## TASK REQUIREMENTS
Take from the records below each line that holds "ndarray".

━━━ WORKING DATA ━━━

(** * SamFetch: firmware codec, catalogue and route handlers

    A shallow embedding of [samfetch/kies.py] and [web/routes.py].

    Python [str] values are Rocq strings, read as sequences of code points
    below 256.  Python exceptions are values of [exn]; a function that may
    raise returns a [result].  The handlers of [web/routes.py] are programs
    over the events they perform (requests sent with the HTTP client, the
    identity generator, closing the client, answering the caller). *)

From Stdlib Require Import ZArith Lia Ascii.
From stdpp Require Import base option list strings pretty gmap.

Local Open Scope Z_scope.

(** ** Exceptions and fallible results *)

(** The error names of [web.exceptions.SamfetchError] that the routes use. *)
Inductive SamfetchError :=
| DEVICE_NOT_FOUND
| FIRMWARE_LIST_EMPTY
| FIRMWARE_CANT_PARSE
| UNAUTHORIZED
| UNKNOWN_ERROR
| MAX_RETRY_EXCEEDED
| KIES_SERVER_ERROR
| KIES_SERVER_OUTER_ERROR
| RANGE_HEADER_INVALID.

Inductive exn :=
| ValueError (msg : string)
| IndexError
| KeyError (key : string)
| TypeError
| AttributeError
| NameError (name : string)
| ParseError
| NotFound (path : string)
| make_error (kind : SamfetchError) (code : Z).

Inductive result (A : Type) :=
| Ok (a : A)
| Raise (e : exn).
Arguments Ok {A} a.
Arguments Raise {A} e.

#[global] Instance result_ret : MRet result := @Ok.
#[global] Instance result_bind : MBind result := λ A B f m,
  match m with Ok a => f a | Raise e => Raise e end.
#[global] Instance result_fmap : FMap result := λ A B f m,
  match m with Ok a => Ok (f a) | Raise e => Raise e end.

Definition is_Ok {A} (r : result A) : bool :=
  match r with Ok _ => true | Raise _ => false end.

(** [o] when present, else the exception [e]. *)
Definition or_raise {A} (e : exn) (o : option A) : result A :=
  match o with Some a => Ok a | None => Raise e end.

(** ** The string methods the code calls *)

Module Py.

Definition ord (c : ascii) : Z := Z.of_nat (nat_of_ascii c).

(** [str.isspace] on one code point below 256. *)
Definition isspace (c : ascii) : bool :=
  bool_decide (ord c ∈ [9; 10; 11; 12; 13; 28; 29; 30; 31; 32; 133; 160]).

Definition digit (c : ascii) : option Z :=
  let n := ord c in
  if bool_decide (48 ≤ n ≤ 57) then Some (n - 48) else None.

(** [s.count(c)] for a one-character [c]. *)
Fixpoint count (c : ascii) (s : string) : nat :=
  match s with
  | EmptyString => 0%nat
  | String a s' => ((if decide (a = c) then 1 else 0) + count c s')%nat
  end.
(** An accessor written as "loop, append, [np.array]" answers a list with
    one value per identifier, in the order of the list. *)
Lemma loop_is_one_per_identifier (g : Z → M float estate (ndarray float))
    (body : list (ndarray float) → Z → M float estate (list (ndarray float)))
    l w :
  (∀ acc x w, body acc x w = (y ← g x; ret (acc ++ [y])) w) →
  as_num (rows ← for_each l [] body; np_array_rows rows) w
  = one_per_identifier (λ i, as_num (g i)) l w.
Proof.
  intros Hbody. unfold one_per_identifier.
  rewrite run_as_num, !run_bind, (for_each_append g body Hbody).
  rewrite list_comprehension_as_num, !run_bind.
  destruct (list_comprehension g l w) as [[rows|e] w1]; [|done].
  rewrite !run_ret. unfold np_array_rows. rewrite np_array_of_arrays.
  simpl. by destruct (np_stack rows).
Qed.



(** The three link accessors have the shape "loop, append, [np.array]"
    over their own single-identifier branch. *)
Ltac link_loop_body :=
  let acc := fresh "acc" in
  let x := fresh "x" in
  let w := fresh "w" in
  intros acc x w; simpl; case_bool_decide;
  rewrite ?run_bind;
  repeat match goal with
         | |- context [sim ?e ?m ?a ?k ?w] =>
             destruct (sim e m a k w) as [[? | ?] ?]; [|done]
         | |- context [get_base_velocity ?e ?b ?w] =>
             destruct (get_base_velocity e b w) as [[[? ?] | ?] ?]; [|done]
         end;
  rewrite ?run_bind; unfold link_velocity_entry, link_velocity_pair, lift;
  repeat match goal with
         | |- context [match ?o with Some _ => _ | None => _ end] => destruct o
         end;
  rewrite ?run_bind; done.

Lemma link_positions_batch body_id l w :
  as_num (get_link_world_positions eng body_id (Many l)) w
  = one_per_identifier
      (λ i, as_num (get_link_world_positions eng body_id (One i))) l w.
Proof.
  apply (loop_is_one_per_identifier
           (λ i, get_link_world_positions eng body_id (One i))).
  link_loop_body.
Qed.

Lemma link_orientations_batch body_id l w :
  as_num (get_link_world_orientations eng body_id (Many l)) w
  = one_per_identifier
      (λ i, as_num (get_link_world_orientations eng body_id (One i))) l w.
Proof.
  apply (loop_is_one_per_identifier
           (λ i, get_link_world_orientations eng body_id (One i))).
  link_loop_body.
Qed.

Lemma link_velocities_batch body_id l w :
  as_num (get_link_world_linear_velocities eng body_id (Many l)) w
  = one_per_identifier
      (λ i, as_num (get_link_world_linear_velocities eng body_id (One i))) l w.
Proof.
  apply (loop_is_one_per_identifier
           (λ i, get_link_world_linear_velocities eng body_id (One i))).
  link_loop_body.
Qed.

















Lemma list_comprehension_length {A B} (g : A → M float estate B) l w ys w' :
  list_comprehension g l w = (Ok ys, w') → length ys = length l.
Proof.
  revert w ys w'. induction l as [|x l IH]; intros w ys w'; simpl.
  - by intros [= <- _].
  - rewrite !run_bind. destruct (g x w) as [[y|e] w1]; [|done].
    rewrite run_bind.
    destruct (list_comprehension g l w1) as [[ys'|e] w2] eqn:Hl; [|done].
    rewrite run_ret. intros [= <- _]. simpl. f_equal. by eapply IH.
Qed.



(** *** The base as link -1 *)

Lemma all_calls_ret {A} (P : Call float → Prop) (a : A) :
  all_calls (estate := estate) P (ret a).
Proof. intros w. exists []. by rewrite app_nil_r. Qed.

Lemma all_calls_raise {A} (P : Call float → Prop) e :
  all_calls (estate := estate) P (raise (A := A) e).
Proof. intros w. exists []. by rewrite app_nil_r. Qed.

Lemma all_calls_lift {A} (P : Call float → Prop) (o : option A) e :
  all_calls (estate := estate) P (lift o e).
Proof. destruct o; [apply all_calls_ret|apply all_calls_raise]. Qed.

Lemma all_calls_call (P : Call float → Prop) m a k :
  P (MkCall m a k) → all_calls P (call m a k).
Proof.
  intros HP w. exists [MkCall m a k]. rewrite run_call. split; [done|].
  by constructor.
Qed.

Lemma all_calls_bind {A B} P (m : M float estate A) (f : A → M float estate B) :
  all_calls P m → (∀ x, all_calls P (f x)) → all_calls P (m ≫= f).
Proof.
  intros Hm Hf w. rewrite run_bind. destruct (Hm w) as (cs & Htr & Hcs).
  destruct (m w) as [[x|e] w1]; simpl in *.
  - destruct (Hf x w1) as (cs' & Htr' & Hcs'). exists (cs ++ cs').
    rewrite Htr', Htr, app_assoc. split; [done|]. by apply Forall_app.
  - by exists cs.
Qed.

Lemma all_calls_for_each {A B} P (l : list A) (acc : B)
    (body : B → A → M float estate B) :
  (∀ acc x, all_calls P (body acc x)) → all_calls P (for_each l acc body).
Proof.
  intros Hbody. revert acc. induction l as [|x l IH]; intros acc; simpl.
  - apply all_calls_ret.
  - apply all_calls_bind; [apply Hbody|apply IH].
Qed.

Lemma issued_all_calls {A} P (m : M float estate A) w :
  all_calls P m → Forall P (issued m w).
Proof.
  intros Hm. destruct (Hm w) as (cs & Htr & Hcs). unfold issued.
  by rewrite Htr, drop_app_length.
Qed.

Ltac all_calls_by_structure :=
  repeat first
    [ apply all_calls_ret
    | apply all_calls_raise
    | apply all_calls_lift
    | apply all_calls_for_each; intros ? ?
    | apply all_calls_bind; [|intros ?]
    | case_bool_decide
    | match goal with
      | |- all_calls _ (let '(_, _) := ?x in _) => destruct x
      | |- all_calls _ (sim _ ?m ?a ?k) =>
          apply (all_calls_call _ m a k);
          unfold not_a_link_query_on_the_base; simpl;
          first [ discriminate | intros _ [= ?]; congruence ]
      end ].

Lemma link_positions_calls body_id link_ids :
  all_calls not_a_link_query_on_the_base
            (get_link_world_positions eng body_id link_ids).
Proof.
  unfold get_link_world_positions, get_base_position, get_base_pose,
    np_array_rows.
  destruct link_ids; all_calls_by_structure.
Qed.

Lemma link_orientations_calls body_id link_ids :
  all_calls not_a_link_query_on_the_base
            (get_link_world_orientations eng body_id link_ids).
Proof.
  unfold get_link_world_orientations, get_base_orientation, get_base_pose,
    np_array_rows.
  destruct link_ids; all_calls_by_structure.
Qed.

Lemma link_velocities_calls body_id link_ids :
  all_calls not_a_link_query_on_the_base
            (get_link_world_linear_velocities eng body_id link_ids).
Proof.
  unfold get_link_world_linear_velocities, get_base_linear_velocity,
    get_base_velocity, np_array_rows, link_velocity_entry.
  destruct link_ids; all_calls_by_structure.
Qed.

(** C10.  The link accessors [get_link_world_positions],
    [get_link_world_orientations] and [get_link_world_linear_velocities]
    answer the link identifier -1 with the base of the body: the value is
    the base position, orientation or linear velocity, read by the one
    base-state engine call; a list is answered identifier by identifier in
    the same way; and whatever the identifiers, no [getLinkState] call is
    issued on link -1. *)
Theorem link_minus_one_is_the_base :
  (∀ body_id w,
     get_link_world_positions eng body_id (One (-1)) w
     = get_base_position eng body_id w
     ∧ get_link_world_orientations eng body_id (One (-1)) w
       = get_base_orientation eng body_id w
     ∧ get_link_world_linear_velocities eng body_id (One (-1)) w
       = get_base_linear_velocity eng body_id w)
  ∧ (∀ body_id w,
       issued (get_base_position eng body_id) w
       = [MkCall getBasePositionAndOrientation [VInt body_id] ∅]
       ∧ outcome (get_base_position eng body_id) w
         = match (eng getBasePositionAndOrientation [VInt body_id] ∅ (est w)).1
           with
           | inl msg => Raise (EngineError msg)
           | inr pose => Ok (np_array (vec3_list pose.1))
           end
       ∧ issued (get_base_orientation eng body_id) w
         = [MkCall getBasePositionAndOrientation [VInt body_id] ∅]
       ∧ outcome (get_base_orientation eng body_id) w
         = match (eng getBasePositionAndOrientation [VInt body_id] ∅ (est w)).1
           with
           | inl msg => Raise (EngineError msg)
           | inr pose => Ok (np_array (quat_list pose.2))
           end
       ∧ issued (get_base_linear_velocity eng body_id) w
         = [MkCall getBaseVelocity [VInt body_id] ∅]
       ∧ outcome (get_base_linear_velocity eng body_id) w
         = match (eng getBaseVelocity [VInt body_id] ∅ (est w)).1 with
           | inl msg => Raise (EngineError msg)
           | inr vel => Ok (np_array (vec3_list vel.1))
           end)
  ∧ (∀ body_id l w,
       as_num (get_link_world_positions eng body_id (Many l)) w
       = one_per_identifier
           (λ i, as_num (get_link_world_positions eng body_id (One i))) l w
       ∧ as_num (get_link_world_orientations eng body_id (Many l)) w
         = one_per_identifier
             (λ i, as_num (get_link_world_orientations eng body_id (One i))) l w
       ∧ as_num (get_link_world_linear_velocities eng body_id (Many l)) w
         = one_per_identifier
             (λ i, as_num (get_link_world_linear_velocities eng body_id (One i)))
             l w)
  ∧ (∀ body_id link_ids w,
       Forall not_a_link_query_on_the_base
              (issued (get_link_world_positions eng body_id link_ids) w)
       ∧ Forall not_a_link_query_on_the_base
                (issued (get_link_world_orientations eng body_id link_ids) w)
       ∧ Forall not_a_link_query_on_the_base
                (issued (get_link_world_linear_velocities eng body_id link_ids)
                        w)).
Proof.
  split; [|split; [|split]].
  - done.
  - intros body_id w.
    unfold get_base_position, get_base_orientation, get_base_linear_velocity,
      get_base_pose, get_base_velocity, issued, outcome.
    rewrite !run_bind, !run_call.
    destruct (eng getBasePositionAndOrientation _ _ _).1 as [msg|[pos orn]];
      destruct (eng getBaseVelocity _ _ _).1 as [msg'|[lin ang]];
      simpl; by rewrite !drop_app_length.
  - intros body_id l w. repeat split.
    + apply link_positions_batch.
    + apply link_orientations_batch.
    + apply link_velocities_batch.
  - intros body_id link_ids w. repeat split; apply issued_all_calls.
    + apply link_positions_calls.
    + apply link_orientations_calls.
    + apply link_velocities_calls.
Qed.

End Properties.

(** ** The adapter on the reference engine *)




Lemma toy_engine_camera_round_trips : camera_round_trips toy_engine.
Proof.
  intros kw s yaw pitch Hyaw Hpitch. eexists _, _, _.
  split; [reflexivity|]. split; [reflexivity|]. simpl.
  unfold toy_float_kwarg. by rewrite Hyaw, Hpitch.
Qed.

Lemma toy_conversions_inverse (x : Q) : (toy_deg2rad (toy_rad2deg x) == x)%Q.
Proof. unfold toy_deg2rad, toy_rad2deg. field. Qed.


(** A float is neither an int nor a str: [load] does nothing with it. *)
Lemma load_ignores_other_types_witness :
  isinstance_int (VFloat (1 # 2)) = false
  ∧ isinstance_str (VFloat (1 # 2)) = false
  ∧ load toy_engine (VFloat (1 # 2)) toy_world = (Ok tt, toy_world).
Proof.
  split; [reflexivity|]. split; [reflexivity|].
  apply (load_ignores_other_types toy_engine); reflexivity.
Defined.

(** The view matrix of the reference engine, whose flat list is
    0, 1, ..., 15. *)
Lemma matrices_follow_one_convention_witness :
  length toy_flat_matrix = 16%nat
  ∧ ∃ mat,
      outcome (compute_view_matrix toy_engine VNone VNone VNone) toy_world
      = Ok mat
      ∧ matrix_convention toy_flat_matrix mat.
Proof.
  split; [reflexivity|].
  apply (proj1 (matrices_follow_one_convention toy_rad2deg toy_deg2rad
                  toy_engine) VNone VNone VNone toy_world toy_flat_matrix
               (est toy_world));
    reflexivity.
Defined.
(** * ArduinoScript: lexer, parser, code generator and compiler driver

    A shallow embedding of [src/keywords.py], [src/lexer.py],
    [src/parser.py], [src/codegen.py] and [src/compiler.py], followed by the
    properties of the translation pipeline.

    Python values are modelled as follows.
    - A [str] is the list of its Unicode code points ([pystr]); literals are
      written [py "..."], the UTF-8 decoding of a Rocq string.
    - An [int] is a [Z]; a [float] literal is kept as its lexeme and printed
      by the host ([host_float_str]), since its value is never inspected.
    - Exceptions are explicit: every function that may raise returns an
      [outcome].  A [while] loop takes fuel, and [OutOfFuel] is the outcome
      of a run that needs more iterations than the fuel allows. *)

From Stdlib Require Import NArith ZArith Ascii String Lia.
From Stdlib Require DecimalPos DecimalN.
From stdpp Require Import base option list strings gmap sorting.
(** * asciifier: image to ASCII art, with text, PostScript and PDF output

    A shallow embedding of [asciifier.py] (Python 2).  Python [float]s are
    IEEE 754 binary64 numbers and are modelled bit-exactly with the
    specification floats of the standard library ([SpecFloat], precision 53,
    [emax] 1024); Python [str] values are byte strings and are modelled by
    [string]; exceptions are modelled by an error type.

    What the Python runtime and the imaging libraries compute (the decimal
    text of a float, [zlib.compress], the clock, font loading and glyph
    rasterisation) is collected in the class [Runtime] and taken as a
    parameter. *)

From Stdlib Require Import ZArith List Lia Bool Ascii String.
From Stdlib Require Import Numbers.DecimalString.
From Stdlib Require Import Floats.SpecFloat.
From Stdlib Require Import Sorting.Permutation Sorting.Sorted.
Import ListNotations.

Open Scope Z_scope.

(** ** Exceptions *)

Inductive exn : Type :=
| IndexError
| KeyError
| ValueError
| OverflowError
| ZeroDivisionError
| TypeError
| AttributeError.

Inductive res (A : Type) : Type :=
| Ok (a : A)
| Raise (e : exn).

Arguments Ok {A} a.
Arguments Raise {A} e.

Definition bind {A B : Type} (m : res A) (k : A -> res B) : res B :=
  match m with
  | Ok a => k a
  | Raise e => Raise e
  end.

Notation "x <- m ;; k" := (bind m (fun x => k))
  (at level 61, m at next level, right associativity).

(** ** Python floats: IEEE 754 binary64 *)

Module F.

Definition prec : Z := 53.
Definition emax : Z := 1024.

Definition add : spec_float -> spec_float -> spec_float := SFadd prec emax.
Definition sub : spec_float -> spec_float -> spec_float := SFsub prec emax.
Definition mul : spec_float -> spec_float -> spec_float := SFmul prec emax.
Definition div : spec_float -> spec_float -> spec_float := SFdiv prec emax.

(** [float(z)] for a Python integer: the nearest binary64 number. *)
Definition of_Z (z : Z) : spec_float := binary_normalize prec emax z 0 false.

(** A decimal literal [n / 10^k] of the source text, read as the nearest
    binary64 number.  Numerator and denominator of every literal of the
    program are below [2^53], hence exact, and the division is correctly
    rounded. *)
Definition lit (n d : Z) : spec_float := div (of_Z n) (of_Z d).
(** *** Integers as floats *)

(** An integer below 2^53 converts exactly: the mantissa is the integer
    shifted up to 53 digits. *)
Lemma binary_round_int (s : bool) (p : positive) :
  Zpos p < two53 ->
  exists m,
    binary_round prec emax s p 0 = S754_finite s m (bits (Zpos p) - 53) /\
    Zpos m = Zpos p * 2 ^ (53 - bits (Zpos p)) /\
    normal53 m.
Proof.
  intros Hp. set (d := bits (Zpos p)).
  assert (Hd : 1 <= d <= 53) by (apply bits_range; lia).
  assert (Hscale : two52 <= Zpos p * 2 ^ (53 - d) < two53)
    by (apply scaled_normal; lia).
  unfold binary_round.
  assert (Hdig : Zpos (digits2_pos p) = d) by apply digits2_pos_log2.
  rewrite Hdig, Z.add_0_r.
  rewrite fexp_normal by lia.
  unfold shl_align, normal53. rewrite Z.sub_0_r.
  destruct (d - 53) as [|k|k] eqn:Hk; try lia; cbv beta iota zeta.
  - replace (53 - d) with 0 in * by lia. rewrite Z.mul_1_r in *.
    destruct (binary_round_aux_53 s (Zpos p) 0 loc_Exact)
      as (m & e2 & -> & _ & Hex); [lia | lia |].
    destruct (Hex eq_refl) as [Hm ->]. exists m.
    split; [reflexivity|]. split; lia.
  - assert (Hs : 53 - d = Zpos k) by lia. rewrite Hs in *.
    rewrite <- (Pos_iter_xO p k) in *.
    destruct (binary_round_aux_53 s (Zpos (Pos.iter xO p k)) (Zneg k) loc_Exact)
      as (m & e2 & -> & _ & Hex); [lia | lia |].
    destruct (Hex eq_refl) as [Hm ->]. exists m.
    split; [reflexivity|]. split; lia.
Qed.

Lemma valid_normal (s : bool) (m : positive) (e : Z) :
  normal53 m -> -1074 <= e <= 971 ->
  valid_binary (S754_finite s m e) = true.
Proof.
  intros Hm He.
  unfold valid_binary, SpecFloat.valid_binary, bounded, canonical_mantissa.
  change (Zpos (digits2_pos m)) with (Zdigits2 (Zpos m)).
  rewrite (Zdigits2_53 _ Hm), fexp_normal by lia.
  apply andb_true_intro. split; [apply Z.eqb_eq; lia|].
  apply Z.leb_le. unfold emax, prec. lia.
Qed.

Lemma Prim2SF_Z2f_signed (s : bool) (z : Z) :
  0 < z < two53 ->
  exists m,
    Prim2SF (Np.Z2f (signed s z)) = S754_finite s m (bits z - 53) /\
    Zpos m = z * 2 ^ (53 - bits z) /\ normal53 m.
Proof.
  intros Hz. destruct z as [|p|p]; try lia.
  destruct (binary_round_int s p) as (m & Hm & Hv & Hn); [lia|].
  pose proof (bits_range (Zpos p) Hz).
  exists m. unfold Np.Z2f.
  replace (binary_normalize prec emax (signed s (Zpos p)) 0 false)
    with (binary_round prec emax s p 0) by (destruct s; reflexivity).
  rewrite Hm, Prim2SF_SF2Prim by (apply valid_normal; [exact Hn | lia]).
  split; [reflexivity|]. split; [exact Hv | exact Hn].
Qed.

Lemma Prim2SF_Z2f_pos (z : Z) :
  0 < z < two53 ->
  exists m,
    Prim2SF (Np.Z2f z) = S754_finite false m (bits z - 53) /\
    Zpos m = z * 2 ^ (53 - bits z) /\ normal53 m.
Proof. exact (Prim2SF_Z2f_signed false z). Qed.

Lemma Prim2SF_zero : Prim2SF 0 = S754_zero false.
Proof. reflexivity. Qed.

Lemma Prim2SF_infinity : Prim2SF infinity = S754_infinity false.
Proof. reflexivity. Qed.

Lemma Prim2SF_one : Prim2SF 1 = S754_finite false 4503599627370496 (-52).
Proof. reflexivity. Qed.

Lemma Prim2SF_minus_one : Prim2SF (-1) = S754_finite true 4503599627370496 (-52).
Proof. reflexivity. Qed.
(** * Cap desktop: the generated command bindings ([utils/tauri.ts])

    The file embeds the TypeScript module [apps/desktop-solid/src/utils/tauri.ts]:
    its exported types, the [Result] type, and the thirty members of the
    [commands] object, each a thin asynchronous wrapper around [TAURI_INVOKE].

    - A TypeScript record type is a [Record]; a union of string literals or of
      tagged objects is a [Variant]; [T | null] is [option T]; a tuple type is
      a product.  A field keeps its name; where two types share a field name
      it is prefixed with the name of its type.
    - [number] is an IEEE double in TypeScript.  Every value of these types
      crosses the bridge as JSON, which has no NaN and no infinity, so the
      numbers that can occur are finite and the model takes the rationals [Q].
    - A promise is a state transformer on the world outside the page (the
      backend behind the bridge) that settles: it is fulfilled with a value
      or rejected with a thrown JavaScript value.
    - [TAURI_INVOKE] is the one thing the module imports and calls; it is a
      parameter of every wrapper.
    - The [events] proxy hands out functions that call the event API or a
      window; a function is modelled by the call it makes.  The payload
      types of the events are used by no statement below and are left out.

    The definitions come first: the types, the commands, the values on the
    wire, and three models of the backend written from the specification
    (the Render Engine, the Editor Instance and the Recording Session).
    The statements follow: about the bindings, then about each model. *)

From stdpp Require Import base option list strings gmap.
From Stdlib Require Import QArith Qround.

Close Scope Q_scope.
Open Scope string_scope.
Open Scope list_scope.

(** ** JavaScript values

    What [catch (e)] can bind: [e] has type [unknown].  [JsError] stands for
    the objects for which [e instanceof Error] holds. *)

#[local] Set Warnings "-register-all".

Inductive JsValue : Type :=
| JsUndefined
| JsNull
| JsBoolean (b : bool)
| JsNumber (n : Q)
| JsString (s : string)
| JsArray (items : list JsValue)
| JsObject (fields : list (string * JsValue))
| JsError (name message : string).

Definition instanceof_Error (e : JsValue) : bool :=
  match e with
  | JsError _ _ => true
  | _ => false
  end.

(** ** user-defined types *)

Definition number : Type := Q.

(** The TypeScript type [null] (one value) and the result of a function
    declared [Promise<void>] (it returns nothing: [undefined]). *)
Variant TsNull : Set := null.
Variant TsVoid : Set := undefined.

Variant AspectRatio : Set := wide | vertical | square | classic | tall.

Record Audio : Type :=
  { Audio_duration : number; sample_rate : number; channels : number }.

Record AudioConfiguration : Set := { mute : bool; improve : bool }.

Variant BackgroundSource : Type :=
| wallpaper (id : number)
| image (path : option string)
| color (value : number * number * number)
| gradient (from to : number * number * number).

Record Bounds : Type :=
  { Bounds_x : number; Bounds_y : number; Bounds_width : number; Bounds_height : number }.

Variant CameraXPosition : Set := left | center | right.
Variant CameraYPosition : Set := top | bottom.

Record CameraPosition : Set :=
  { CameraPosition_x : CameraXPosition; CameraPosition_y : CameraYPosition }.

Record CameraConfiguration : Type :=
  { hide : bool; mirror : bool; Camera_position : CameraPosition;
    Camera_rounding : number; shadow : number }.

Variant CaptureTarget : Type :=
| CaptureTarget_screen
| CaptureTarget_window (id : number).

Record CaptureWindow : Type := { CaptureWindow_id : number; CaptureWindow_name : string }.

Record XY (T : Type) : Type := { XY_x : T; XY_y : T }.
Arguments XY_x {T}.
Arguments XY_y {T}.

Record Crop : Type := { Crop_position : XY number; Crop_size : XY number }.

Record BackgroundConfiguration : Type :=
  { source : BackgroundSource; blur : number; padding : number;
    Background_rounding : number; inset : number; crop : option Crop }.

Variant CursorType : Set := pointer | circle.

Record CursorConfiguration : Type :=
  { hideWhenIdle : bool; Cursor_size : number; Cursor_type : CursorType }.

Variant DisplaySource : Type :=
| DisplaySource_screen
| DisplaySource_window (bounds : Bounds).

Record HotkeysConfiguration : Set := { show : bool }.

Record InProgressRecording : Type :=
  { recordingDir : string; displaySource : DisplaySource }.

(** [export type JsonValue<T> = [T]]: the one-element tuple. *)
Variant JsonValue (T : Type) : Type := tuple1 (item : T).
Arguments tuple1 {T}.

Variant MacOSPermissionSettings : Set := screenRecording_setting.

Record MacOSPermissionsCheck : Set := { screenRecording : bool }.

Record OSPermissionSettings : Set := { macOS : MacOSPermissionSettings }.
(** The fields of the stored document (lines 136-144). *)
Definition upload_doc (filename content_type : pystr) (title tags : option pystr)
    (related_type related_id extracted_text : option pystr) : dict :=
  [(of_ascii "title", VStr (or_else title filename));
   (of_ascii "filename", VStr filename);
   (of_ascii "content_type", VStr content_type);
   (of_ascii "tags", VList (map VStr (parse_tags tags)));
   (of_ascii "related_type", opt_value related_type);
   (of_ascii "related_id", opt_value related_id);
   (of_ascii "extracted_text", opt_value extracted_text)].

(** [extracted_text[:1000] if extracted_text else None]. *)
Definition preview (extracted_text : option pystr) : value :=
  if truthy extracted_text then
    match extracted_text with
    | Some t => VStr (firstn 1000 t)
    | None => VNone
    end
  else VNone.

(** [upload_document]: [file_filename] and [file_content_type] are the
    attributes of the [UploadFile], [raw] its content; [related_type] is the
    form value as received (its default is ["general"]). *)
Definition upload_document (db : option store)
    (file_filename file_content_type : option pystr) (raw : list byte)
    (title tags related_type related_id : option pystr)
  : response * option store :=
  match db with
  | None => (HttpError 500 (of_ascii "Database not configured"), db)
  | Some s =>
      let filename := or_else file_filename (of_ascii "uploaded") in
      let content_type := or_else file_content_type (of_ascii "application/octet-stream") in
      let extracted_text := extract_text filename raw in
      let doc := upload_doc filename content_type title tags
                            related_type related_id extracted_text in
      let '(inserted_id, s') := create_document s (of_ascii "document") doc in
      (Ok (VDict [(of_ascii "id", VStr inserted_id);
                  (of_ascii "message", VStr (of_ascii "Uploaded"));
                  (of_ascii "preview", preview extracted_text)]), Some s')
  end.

━━━

## RESPONSE AREA
Lemma loop_is_one_per_identifier (g : Z → M float estate (ndarray float))
    (body : list (ndarray float) → Z → M float estate (list (ndarray float)))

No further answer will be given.